Gastvrijheid: Nederland claimt het als gastland voor hen die zij compassie wil schenken, en welkomstinitiatieven wensen het voor ‘hun’ vluchtelingen. Horecabedienden beogen het voor bezoekers, en ook hotelpersoneel wordt opgeleid warme gevoelens uit te schenken. Maar ook op deze locaties heeft de kernwaarde een schaduwkant. In dit nummer nodigen wij uit dwarsverbanden tussen deze gastvrijheidspraktijken te onderzoeken. We werpen licht op de mogelijkheid van geweldloze ontmoeting, maar ook op ontluisterende schijnveiligheid – in welke context dan ook.

Naast Hitchcock en Kubrick meent ook de Litouwse filosoof Emmanuel Levinas dat gastvrijheid zich niet kan voltrekken zonder pijn – zo laat Kim Meijer in haar essay over gastvrijheid in de hotelbranche zien. Deze pijn heeft weinig te maken met hakbijlen in een besneeuwd doolhof of met messen van achter een douchegordijn – al figureert er in Meijers’ essay een vreemdeling voor de deur en aanschouwt de lezer een gijzelingsscène. Meijer, filosoof en docent op een hotelschool, problematiseert in haar essay het ‘warme gevoel van welkom’ dat gastvrijheidsmanagement in de hotelbranche beoogt. Ze contrasteert dit vrijblijvende gevoel met de dwingende metafysica van Levinas, en laat zien hoe gastvrijheid het fundament vormt van mens-zijn dat voorafgaat aan iedere vorm van normatieve ethiek.

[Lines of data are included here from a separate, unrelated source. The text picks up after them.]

(** ** Archive builder *)

Lemma package_check (p : string) :
  negb (Py.truthy (Py.strip p)) || negb (Py.contains "." (Py.strip p))
  = malformed_package p.
Proof.
  unfold malformed_package.
  rewrite (contains_strip "." p) by reflexivity.
  destruct (Py.contains "." p) eqn:Hdot; simpl.
  - assert (Hs : Py.contains "." (Py.strip p) = true)
      by (rewrite contains_strip; [ exact Hdot | reflexivity ]).
    rewrite (contains_truthy _ _ Hs), (contains_truthy _ _ Hdot). reflexivity.
  - now rewrite !orb_true_r.
Qed.

Lemma written_nil w : written [] w = w.
Proof. destruct w; unfold written; simpl. now rewrite app_nil_r. Qed.

Lemma written_app es1 es2 w : written es2 (written es1 w) = written (es1 ++ es2) w.
Proof. unfold written; simpl. now rewrite map_app, app_assoc. Qed.

Lemma writestr_run z a d w :
  writestr z a d w = (Ok (z ++ [(a, d)]), written [(a, d)] w).
Proof. reflexivity. Qed.

(** The handler loop writes one entry per well-named command, in input
    order, and nothing for the others. *)
Lemma zip_commands_loop pkg cmds : forall z w,
  for_each (zip_command_step pkg (java_dir pkg +:+ "commands/")) cmds z w
  = (let es := map (fun cmd => (handler_path pkg cmd, _command_java pkg cmd))
                   (List.filter well_named cmds) in
     (Ok (z ++ es), written es w)).
Proof.
  induction cmds as [|cmd cmds IH]; intros z w; cbn [for_each List.filter map].
  - unfold ret. cbv zeta. now rewrite app_nil_r, written_nil.
  - unfold bind, zip_command_step at 1.
    assert (Hn : Py.or_else (Some (CommandSpec.name cmd)) EmptyString = CommandSpec.name cmd)
      by (simpl; destruct (CommandSpec.name cmd); reflexivity).
    rewrite Hn.
    change (Py.truthy (Py.strip (CommandSpec.name cmd))) with (well_named cmd).
    destruct (well_named cmd) eqn:Ht; cbn [negb map].
    + rewrite writestr_run, IH. cbv zeta.
      rewrite written_app, <- app_assoc. reflexivity.
    + unfold ret. apply IH.
Qed.

Lemma build_plugin_zip_rejects zip_encode req w :
  malformed_package (GenerateRequest.package_name req) = true ->
  build_plugin_zip zip_encode req w = (Raise validation_error, w).
Proof.
  intros H. unfold build_plugin_zip. rewrite package_check, H. reflexivity.
Qed.

Lemma build_plugin_zip_accepts zip_encode req w :
  malformed_package (GenerateRequest.package_name req) = false ->
  build_plugin_zip zip_encode req w
  = (Ok (zip_encode (archive_entries req)), written (archive_entries req) w).
Proof.
  intros H. unfold build_plugin_zip. rewrite package_check, H.
  unfold bind. cbv beta iota zeta. rewrite !writestr_run.
  fold (java_dir (Py.strip (GenerateRequest.package_name req))).
  unfold archive_entries.
  destruct (GenerateRequest.commands req) as [|cmd cmds] eqn:Hc.
  - unfold ret. rewrite !writestr_run. cbn [List.filter map].
    rewrite !written_app. reflexivity.
  - rewrite zip_commands_loop. cbv beta iota zeta. rewrite !writestr_run.
    unfold ret. rewrite !written_app, <- !app_assoc. reflexivity.
Qed.

(** A command whose stripped name is empty adds nothing to the manifest and
    nothing to the archive. *)
Lemma unnamed_command_skipped cmd :
  well_named cmd = false ->
  manifest_block cmd = []
  /\ forall pkg path z w, zip_command_step pkg path z cmd w = (Ok z, w).
Proof.
  unfold well_named. intros H. split.
  - unfold manifest_block. destruct (Py.strip (CommandSpec.name cmd)); [ reflexivity | discriminate ].
  - intros pkg path z w. unfold zip_command_step.
    replace (Py.or_else (Some (CommandSpec.name cmd)) EmptyString)
      with (CommandSpec.name cmd)
      by (simpl; destruct (CommandSpec.name cmd); reflexivity).
    now rewrite H.
Qed.

(** C4. For a request with a valid package name, ASCII text and entry
    names the archive format can hold, [build_plugin_zip] makes exactly
    these calls on the archive, in this order: the manifest, the main
    entry, one handler per command whose stripped name is non-empty (in
    input order), the build descriptor and the ignore file; with [N] such
    commands that is [2 + N] generated entries and [2] fixed ones, and the
    bytes returned are the encoding of these entries. *)
Theorem build_plugin_zip_entries zip_encode (req : GenerateRequest.t) (w : World) :
  ascii_request req = true ->
  names_fit (archive_entries req) = true ->
  malformed_package (GenerateRequest.package_name req) = false ->
  let pkg := Py.strip (GenerateRequest.package_name req) in
  let named := List.filter well_named (GenerateRequest.commands req) in
  exists entries,
    build_plugin_zip zip_encode req w = (Ok (zip_encode entries), written entries w)
    /\ map fst entries
       = [ "plugin.yml"; java_dir pkg +:+ "Main.java" ]
         ++ map (handler_path pkg) named
         ++ [ "pom.xml"; ".gitignore" ]
    /\ length entries = (2 + length named + 2)%nat
    /\ written_names (events (written entries w))
       = written_names (events w) ++ map fst entries.
Proof.
  intros _ _ Hok pkg named. exists (archive_entries req).
  split; [ now apply build_plugin_zip_accepts | ].
  split; [ | split ].
  - unfold archive_entries. cbn [map fst app].
    rewrite map_app, map_map. reflexivity.
  - unfold archive_entries. cbn [length app].
    rewrite length_app, length_map. cbn [length]. fold named. lia.
  - unfold written, written_names. cbn [events].
    rewrite flat_map_app. f_equal.
    induction (archive_entries req) as [|e es IH]; [ reflexivity | ].
    cbn [map flat_map fst app]. now rewrite IH.
Qed.

Lemma build_plugin_zip_entries_hello_blank :
  written_names
    (events (build_plugin_zip raw_archive (sample_request [hello; blank]) fresh_world).2)
  = [ "plugin.yml";
      "src/main/java/com/example/Main.java";
      "src/main/java/com/example/commands/HelloCommand.java";
      "pom.xml";
      ".gitignore" ].
Proof.
  destruct (build_plugin_zip_entries raw_archive (sample_request [hello; blank])
              fresh_world eq_refl eq_refl eq_refl)
    as (entries & Hrun & Hnames & _ & Hlog).
  rewrite Hrun. cbn [snd]. rewrite Hlog, Hnames. reflexivity.
Defined.

(** C3. [build_plugin_zip] raises the 400 validation error exactly when the
    package name is empty or holds no ['.'], and then nothing was written
    to the archive; with storage available [generate_plugin] raises it for
    the same requests and leaves the collection and the log as they were. *)
Theorem package_name_validation zip_encode (req : GenerateRequest.t)
    (now1 now2 : Z) (new_id : ObjectId.t) (w : World)
    (coll : Collection) (evs : list Event) :
  let bad := malformed_package (GenerateRequest.package_name req) in
  match build_plugin_zip zip_encode req w with
  | (Raise e, w') => bad = true /\ e = validation_error /\ w' = w
  | (Ok _, _) => bad = false
  end
  /\ match generate_plugin zip_encode req now1 now2 new_id
             {| db := Some coll; events := evs |} with
     | (Raise (HTTPException status_code detail), w') =>
         bad = true /\ HTTPException status_code detail = validation_error
         /\ w' = {| db := Some coll; events := evs |}
     | _ => bad = false
     end
  /\ malformed_package "com.example" = false
  /\ malformed_package EmptyString = true
  /\ malformed_package "noseparator" = true.
Proof.
  intros bad. repeat split.
  - destruct bad eqn:Hbad; unfold bad in Hbad.
    + now rewrite build_plugin_zip_rejects.
    + now rewrite build_plugin_zip_accepts.
  - unfold generate_plugin, bind, db_is_none. cbn [db].
    destruct bad eqn:Hbad; unfold bad in Hbad.
    + now rewrite build_plugin_zip_rejects.
    + rewrite build_plugin_zip_accepts by exact Hbad.
      unfold insert_one, written. cbn [db].
      destruct (existsb (has_id new_id) coll); reflexivity.
Qed.

(** ** Where the white-space handling of the three paths differs *)

(** C1, at the request with the single command named [" "]. The manifest
    gets no block and the archive no handler file, but [_main_java] tests
    the name without stripping it: the main entry imports and registers a
    handler for the blank name. *)
Theorem main_java_keeps_blank_name :
  manifest_block blank = []
  /\ written_names
       (events (build_plugin_zip raw_archive (sample_request [blank]) fresh_world).2)
     = [ "plugin.yml"; "src/main/java/com/example/Main.java"; "pom.xml"; ".gitignore" ]
  /\ _main_java "com.example" "Main" EmptyString [blank]
     = "package com.example;" +:+ nl +:+
       nl +:+
       "import org.bukkit.plugin.java.JavaPlugin;" +:+ nl +:+
       "import com.example.commands. Command;" +:+ nl +:+
       nl +:+
       "public class Main extends JavaPlugin {" +:+ nl +:+
       nl +:+
       "    @Override" +:+ nl +:+
       "    public void onEnable() {" +:+ nl +:+
       "        getLogger().info(" +:+ dq +:+ "Main enabled!" +:+ dq +:+ ");" +:+ nl +:+
       "        this.getCommand(" +:+ dq +:+ " " +:+ dq +:+ ").setExecutor(new  Command());" +:+ nl +:+
       "    }" +:+ nl +:+
       nl +:+
       "    @Override" +:+ nl +:+
       "    public void onDisable() {" +:+ nl +:+
       "        getLogger().info(" +:+ dq +:+ "Main disabled!" +:+ dq +:+ ");" +:+ nl +:+
       "    }" +:+ nl +:+
       "}" +:+ nl.
Proof. repeat split; vm_compute; reflexivity. Qed.

(** C2, at the same request on an empty store. The archive holds the
    manifest and the main entry (then the two fixed files); the [files]
    list of the stored document names a third path, a handler that was
    never written. *)
Theorem files_list_names_unwritten_handler :
  match generate_plugin raw_archive (sample_request [blank]) 0 0 1%N fresh_world with
  | (Ok _, {| db := Some [(_, doc)]; events := evs |}) =>
      written_names evs
      = [ "plugin.yml"; "src/main/java/com/example/Main.java"; "pom.xml"; ".gitignore" ]
      /\ doc !! "files"
         = Some (VList [ VStr "plugin.yml";
                         VStr "src/main/java/com/example/Main.java";
                         VStr "src/main/java/com/example/commands/ Command.java" ])
  | _ => False
  end.
Proof. vm_compute. split; reflexivity. Qed.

De fundamentele onveiligheid die onder een ogenschijnlijk warm welkom schuilt, wordt messcherp blootgelegd door Sanne Boersma en Maja Hertoghs. Om gast te mogen zijn, moet de asielaanvrager in verblijfsprocedures het recht op compassie bewijzen – ‘getest via de vele ogen en gevoeligheden van Nederland als gastland’. Ook de bureaucratische classificaties van immigratiemonitoring houden mensen in een wurggreep van hun zogenaamde anders-zijn. Eens een vreemdeling altijd een vreemdeling – ook al ben je in Nederland geboren. Je naaste openbaart zich telkens opnieuw als wispelturige gastheer, die voor jou bepaalt waar je écht vandaan komt. Gastvrijheid is conditioneel, laten de auteurs zien aan de hand van hun eigen veldwerk vis-à-vis contemporaine feministische en postkoloniale literatuur.

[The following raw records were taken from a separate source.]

(** * lazyBot: the product scraper of [main.py]

    A shallow embedding of [sanitize_folder_name], [download_image] and the
    per-product pipeline of [main], with the browser, the network and the
    durable storage as explicit data, followed by the properties of the
    natural-language specification that were checked against it. *)

From Stdlib Require Import ZArith NArith List Ascii String Lia.
From Stdlib.Strings Require Import Byte.
From stdpp Require Import base tactics option list gmap strings pretty.

Local Open Scope N_scope.

(** ** Python strings

    A Python 3 [str] is a sequence of Unicode code points. *)

Abbreviation str := (list N).

Definition ord (a : ascii) : N := N_of_ascii a.

(** An ASCII literal as a [str]. *)
Definition lit (s : string) : str := map N_of_ascii (list_ascii_of_string s).

(** [str(i)] / the [{i}] of an f-string, for a non-negative integer. *)
Definition str_of_nat (i : nat) : str := lit (pretty i).

(** [Py_UNICODE_ISSPACE]: what [str.strip()] strips and what [\s] matches in
    a [str] pattern of [re]. *)
Definition isspace (c : N) : bool :=
  ((0x09 <=? c) && (c <=? 0x0D)) || ((0x1C <=? c) && (c <=? 0x20))
  || (c =? 0x85) || (c =? 0xA0) || (c =? 0x1680)
  || ((0x2000 <=? c) && (c <=? 0x200A))
  || (c =? 0x2028) || (c =? 0x2029) || (c =? 0x202F) || (c =? 0x205F)
  || (c =? 0x3000).

Fixpoint lstrip (s : str) : str :=
  match s with
  | [] => []
  | c :: s' => if isspace c then lstrip s' else s
  end.

Fixpoint rstrip (s : str) : str :=
  match s with
  | [] => []
  | c :: s' =>
      match rstrip s' with
      | [] => if isspace c then [] else [c]
      | r => c :: r
      end
  end.

(** [s.strip()] *)
Definition strip (s : str) : str := rstrip (lstrip s).

(** Truth value of a string: [if s:] *)
Definition truthy (s : str) : bool :=
  match s with [] => false | _ => true end.

(** [c in s] for a one-character [c] *)
Definition contains (c : N) (s : str) : bool := existsb (N.eqb c) s.

(** [s.split(sep)] for a one-character separator: never empty. *)
Fixpoint split (sep : N) (s : str) : list str :=
  match s with
  | [] => [[]]
  | c :: s' =>
      if c =? sep then [] :: split sep s'
      else match split sep s' with
           | l :: ls => (c :: l) :: ls
           | [] => [[c]]
           end
  end.

(** [s.split(sep, 1)]: at most one cut, at the first separator. *)
Fixpoint split1 (sep : N) (s : str) : list str :=
  match s with
  | [] => [[]]
  | c :: s' =>
      if c =? sep then [[]; s']
      else match split1 sep s' with
           | l :: ls => (c :: l) :: ls
           | [] => [[c]]
           end
  end.

(** [parts[i]] on a list of strings the code knows to be long enough. *)
Definition item (parts : list str) (i : nat) : str := nth i parts [].

(** [s.startswith(c)] and [s.endswith(c)] for a one-character [c] *)
Definition startswith (c : N) (s : str) : bool :=
  match s with
  | [] => false
  | c' :: _ => c' =? c
  end.

Definition endswith (c : N) (s : str) : bool :=
  match last s with
  | None => false
  | Some c' => c' =? c
  end.

Definition sep : N := ord "/".

(** [os.path.join(a, b)], as [posixpath] defines it. *)
Definition path_join (a b : str) : str :=
  if startswith sep b then b
  else if negb (truthy a) || endswith sep a then a ++ b
  else a ++ sep :: b.

(** ** [sanitize_folder_name] *)

(** The character class of the first [re.sub]: less-than, greater-than,
    colon, double quote (U+0022), slash, backslash, bar, question mark and
    star. *)
Definition invalid_chars : list N :=
  [ord "<"; ord ">"; ord ":"; 0x22; ord "/"; ord "\"; ord "|"; ord "?"; ord "*"].

Definition is_invalid (c : N) : bool := existsb (N.eqb c) invalid_chars.

(** The first [re.sub]: every character of the class is removed. *)
Definition remove_invalid (name : str) : str :=
  filter (λ c, is_invalid c = false) name.

(** [re.sub(r'\s+', ' ', name)]: every maximal run of whitespace becomes one
    space; [in_run] is set while the scanner is inside a run. *)
Fixpoint sub_spaces (in_run : bool) (name : str) : str :=
  match name with
  | [] => []
  | c :: rest =>
      if isspace c then
        if in_run then sub_spaces true rest else ord " " :: sub_spaces true rest
      else c :: sub_spaces false rest
  end.

Definition collapse_spaces (name : str) : str := sub_spaces false name.

Definition sanitize_folder_name (name : str) : str :=
  let name := remove_invalid name in
  let name := collapse_spaces name in
  let name := strip name in
  if (100 <? length name)%nat then take 100 name else name.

Het thema van onophoudelijk vluchten en de onmogelijkheid zich te kunnen ontworstelen aan de wurggreep van vermeende geborgenheid is ook in het essay van Caszimir Cleutjens pregnant. Empathisch opent de auteur zijn essay met een geste van kameraadschap voor eenieder die ooit ‘een opluchting van bijna existentiële lading’ heeft ervaren na het ‘ontsnappen’ aan een horeca-omgeving. De auteur onthult de ontzielde kilte en zelfverloochening van Sartres dartelende garçon de café – en het existentie-ondermijnende ‘motorisch-automatische’ van de ‘kwade trouw’. En met Agambens notie van de ‘sfeer van gebruik’ – de huiselijke sfeer waarin de slaaf zich begeeft – schetst Cleutjens een beeld van een moderne dienstensector waarin personen zich in de marge voortbewegen. In een schemerzone tussen arbeid en generositeit, tussen markt en de intieme sfeer, en tussen koude zakelijkheid en onvoorwaardelijke intimiteit, onderzoekt de auteur de mogelijkheid van een unieke en viscerale ontvankelijkheid voor het vreemde.

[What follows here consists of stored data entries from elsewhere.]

(** * dwmaya: sequencer tracks, UDIM texture paths and material assignments

    A shallow embedding of functions of the [dwmaya] package and of the
    helpers they call:

    - [__track.py]: [list_track_shots], [tracks_to_lists],
      [find_track_with_free_range], [list_track_titles],
      [list_used_sequencer_track_indexes], [remove_unused_sequencer_tracks],
      [list_shots_on_sequencer_track], [find_track_index];
    - [shading.py]: [get_udim_filepaths] and the three UDIM patterns,
      [list_texture_attributes], [list_texture_filepaths],
      [apply_materials_assignment_to_transfom_childs].

    The Maya scene is an explicit value ([Track.scene]); the Python list
    objects built by [tracks_to_lists] live in an explicit store, because the
    outer list is built by repetition and its cells alias one object; so
    does the list a call of [get_udim_filepaths] creates and returns.  The
    file system is seen only through [glob.glob], which is an argument of the
    embedding; the patterns it is called with are recorded.  What Maya
    answers ([getAttr], [listAttr], [objExists], track titles) is an
    argument too, and a function that only issues Maya commands is the list
    of the commands it issues.  Python exceptions are results of the
    embedding. *)

From Stdlib Require Import ZArith QArith Lqa List String Ascii Bool Lia Sorted.
From stdpp Require Import base list gmap.

Local Open Scope Z_scope.

(** ** Python primitives *)

Module Py.

(** The two exceptions the modelled code can raise. *)
Inductive exn : Set := IndexError | ValueError.

Inductive result (A : Type) : Type :=
| Return (a : A)
| Raise (e : exn).
Arguments Return {A} a.
Arguments Raise {A} e.

Definition bind {A B : Type} (m : result A) (k : A -> result B) : result B :=
  match m with
  | Return a => k a
  | Raise e => Raise e
  end.

(** [l[i]] on a Python list: a negative index counts from the end, an index
    outside [-len, len) raises [IndexError]. *)
Definition getitem {A : Type} (l : list A) (i : Z) : result A :=
  let n := Z.of_nat (length l) in
  let j := if i <? 0 then i + n else i in
  if (0 <=? j) && (j <? n)
  then match l !! Z.to_nat j with
       | Some x => Return x
       | None => Raise IndexError
       end
  else Raise IndexError.

(** [[x] * n]: [n] cells holding the same value; empty when [n <= 0]. *)
Definition list_repeat {A : Type} (x : A) (n : Z) : list A :=
  replicate (Z.to_nat n) x.

(** *** Strings *)

Definition newline : ascii := ascii_of_nat 10.

Definition is_upper (c : ascii) : bool :=
  (65 <=? nat_of_ascii c)%nat && (nat_of_ascii c <=? 90)%nat.

Definition is_digit (c : ascii) : bool :=
  (48 <=? nat_of_ascii c)%nat && (nat_of_ascii c <=? 57)%nat.

(** The upper-case letters among the code points 128 to 255: [U+00C0] to
    [U+00DE] but the multiplication sign [U+00D7]. *)
Definition is_upper_latin1 (c : ascii) : bool :=
  (192 <=? nat_of_ascii c)%nat && (nat_of_ascii c <=? 222)%nat
  && negb (nat_of_ascii c =? 215)%nat.

Definition lower_char (c : ascii) : ascii :=
  if is_upper c || is_upper_latin1 c
  then ascii_of_nat (nat_of_ascii c + 32) else c.

(** [s.lower()].  A character is a code point below 256: the letters
    [A]-[Z] and the upper-case letters of [is_upper_latin1] go to the
    code point 32 above, every other character is kept, as [str.lower]
    does on these code points.  A string with a code point from 256 on is
    outside the embedding. *)
Fixpoint lower (s : string) : string :=
  match s with
  | EmptyString => EmptyString
  | String c s' => String (lower_char c) (lower s')
  end.

(** [s.find(sub)]: the lowest index at which [sub] occurs in [s]. *)
Fixpoint find (sub s : string) : option nat :=
  if String.prefix sub s then Some 0%nat
  else match s with
       | EmptyString => None
       | String _ s' => option_map S (find sub s')
       end.

(** [sub in s]. *)
Definition contains (sub s : string) : bool :=
  match find sub s with Some _ => true | None => false end.

(** [s.index(sub)]: as [find], but [ValueError] when [sub] is absent. *)
Definition index (sub s : string) : result Z :=
  match find sub s with
  | Some i => Return (Z.of_nat i)
  | None => Raise ValueError
  end.

Fixpoint rfind_from (i : Z) (c : ascii) (s : string) (acc : Z) : Z :=
  match s with
  | EmptyString => acc
  | String d s' => rfind_from (i + 1) c s' (if Ascii.eqb d c then i else acc)
  end.

(** [s.rfind(c)] for a one-character [c]: the highest index, or [-1]. *)
Definition rfind (c : ascii) (s : string) : Z := rfind_from 0 c s (-1).

Fixpoint take (n : nat) (s : string) : string :=
  match n, s with
  | S n', String c s' => String c (take n' s')
  | _, _ => EmptyString
  end.

Fixpoint drop (n : nat) (s : string) : string :=
  match n, s with
  | S n', String _ s' => drop n' s'
  | _, _ => s
  end.

(** A slice bound [i] of a string of length [n], as Python clamps it. *)
Definition clamp (n : nat) (i : Z) : nat :=
  let j := if i <? 0 then i + Z.of_nat n else i in
  Z.to_nat (Z.min (Z.max j 0) (Z.of_nat n)).

(** [s[:i]] and [s[i:]]. *)
Definition slice_to (s : string) (i : Z) : string :=
  take (clamp (String.length s) i) s.

Definition slice_from (s : string) (i : Z) : string :=
  drop (clamp (String.length s) i) s.

(** [s.replace(a, b)] for one-character [a] and [b]. *)
Fixpoint replace (a b : ascii) (s : string) : string :=
  match s with
  | EmptyString => EmptyString
  | String c s' => String (if Ascii.eqb c a then b else c) (replace a b s')
  end.

(** *** [os.path.splitext] *)

Inductive os_name : Set := posix | nt.

Definition sep (os : os_name) : ascii :=
  match os with posix => "/"%char | nt => "\"%char end.

Definition altsep (os : os_name) : option ascii :=
  match os with posix => None | nt => Some "/"%char end.

Definition extsep : ascii := "."%char.

(** The [while filenameIndex < dotIndex] loop of [genericpath._splitext];
    [n] is [dotIndex - filenameIndex].  [true]: a character that is not a
    dot was found, so the path has an extension. *)
Fixpoint skip_leading_dots (n : nat) (p : string) (filenameIndex : nat) : bool :=
  match n with
  | O => false
  | S n' =>
      match String.get filenameIndex p with
      | Some c =>
          if negb (Ascii.eqb c extsep) then true
          else skip_leading_dots n' p (S filenameIndex)
      | None => true
      end
  end.

Definition splitext (os : os_name) (p : string) : string * string :=
  let sepIndex := rfind (sep os) p in
  let sepIndex :=
    match altsep os with
    | Some a => Z.max sepIndex (rfind a p)
    | None => sepIndex
    end in
  let dotIndex := rfind extsep p in
  if (sepIndex <? dotIndex)
     && skip_leading_dots (Z.to_nat (dotIndex - (sepIndex + 1))) p
          (Z.to_nat (sepIndex + 1))
  then (slice_to p dotIndex, slice_from p dotIndex)
  else (p, EmptyString).

(** *** The fragment of [re] the patterns use

    A pattern is a sequence of items: one atom, an atom repeated between
    [lo] and [hi] times ([hi = None]: no upper bound), or the anchor [$].
    The matcher backtracks over the repetition counts; whether a match
    exists does not depend on the order in which they are tried. *)

Inductive atom : Set :=
| Lit (c : ascii)      (* the character itself *)
| Dot                  (* [.]: any character but a newline *)
| Digit.               (* [\d] *)

Inductive item : Set :=
| One (a : atom)
| Rep (a : atom) (lo : nat) (hi : option nat)
| Eol.                 (* [$] *)

Definition regex := list item.

Definition atom_ok (a : atom) (c : ascii) : bool :=
  match a with
  | Lit d => Ascii.eqb c d
  | Dot => negb (Ascii.eqb c newline)
  | Digit => is_digit c
  end.

(** [$]: at the end of the string, or just before a newline that ends it. *)
Definition at_eol (s : string) : bool :=
  match s with
  | EmptyString => true
  | String c EmptyString => Ascii.eqb c newline
  | _ => false
  end.

Definition exhausted (hi : option nat) : bool :=
  match hi with Some O => true | _ => false end.

(** Does [r] match a prefix of [s]? *)
Fixpoint match_here (r : regex) : string -> bool :=
  match r with
  | [] => fun _ => true
  | Eol :: r' => fun s => at_eol s && match_here r' s
  | One a :: r' =>
      fun s =>
        match s with
        | String c s' => atom_ok a c && match_here r' s'
        | EmptyString => false
        end
  | Rep a lo hi :: r' =>
      fun s =>
        (fix rep (s : string) (lo : nat) (hi : option nat) {struct s} : bool :=
           (Nat.eqb lo 0 && match_here r' s)
           || match s with
              | String c s' =>
                  atom_ok a c && negb (exhausted hi)
                  && rep s' (Nat.pred lo) (option_map Nat.pred hi)
              | EmptyString => false
              end) s lo hi
  end.

(** [re.compile(r).match(s)], as a truth value: a match at position 0. *)
Definition re_match (r : regex) (s : string) : bool := match_here r s.

(** The start of the leftmost match of [r] in [s]. *)
Fixpoint first_match (r : regex) (s : string) : option nat :=
  if match_here r s then Some 0%nat
  else match s with
       | EmptyString => None
       | String _ s' => option_map S (first_match r s')
       end.

(** [re.split(r, s)[0]]: the text before the leftmost match, the whole
    string when there is none. *)
Definition re_split_head (r : regex) (s : string) : string :=
  match first_match r s with
  | Some i => take i s
  | None => s
  end.

Definition lits (s : string) : regex :=
  map (fun c => One (Lit c)) (list_ascii_of_string s).

End Py.

Import Py.

#[global] Instance result_bind : MBind result :=
  fun A B k m => Py.bind m k.

(** ** [__track.py] *)

Module Track.

(** A shot node with the three attributes the module reads.  Frames are
    finite doubles; they are held as the rationals they denote, which
    compare as the doubles do. *)
Record shot : Type := Shot {
  shot_name : string;
  track : Z;
  sequenceStartFrame : Q;
  sequenceEndFrame : Q
}.

(** The scene: [cmds.ls(type="shot")] and
    [cmds.shotTrack(query=True, numTracks=True)]. *)
Record scene : Type := Scene {
  ls_shot : list shot;
  numTracks : Z
}.

(** [list_track_shots(track)]. *)
Definition list_track_shots (sc : scene) (t : Z) : list shot :=
  List.filter (fun s => track s =? t) (ls_shot sc).

(** The store of Python list objects; a reference is a position in it. *)
Abbreviation ref := nat.
Abbreviation heap := (list (list shot)).

Definition alloc (h : heap) (v : list shot) : ref * heap :=
  (length h, h ++ [v]).

Definition deref (h : heap) (r : ref) : list shot :=
  default [] (h !! r).

(** [r.append(x)]: the object is changed in place. *)
Definition append (h : heap) (r : ref) (x : shot) : heap :=
  <[r := deref h r ++ [x]]> h.

(** The [for shot in shots] loop of [tracks_to_lists]. *)
Fixpoint fill_loop (tracks : list ref) (shots : list shot) (h : heap)
  : result heap :=
  match shots with
  | [] => Return h
  | shot :: shots' =>
      let track := track shot - 1 in
      r ← getitem tracks track;
      fill_loop tracks shots' (append h r shot)
  end.

(** [tracks_to_lists()]: the outer list and the store its cells point to.
    [[[]] * n] evaluates [[]] once, so one object is allocated. *)
Definition tracks_to_lists (sc : scene) : result (list ref * heap) :=
  let shots := ls_shot sc in
  let '(r, h) := alloc [] [] in
  let tracks := list_repeat r (numTracks sc) in
  h' ← fill_loop tracks shots h;
  Return (tracks, h').

(** The test of lines 47-49. *)
Definition overlaps (start_frame end_frame : Q) (shot : shot) : bool :=
  let shot_start_frame := sequenceStartFrame shot in
  let shot_end_frame := sequenceEndFrame shot in
  (Qle_bool start_frame shot_start_frame && Qle_bool shot_start_frame end_frame)
  || (Qle_bool start_frame shot_end_frame && Qle_bool shot_end_frame end_frame).

(** The [for shot in track] loop; [true] when it ends without [break], that
    is when its [else] clause runs. *)
Fixpoint shot_loop (start_frame end_frame : Q) (track : list shot) : bool :=
  match track with
  | [] => true
  | shot :: track' =>
      if overlaps start_frame end_frame shot then false
      else shot_loop start_frame end_frame track'
  end.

Schrijvend over open ruimtes geeft Elena Ponzoni de lezer lucht. De auteur beargumenteert waarom zij gelooft in de potentie van burgerinitiatieven voor vluchtelingen om bij te dragen aan een alternatief verhaal van gastvrijheid en inclusie. Dit doet ze middels het werk van Derrida en haar ervaringen als sociologisch onderzoeker. De pogingen tot zorgzaamheid, openheid en verwelkoming, die Ponzoni ontwaart, reproduceren ook patronen van macht, dwang en ongelijkheid. Tegelijkertijd keert de auteur zich tegen de manier waarop gastvrijheid verdacht wordt gemaakt – het zogenaamde ‘delict van gastvrijheid’ – en verdedigt ze onverminderd de mogelijkheid om ‘afstand te nemen van het statische beeld van het huis’.

Welkom bij Wijsgerig Perspectief. Dit is het zestigste jaar dat we de lezer uitnodigen om met ons vanuit een filosofisch perspectief de wereld om ons heen te bezien. Maar onze gastvrijheid is nooit alleen maar comfortabel. Ook deze keer niet.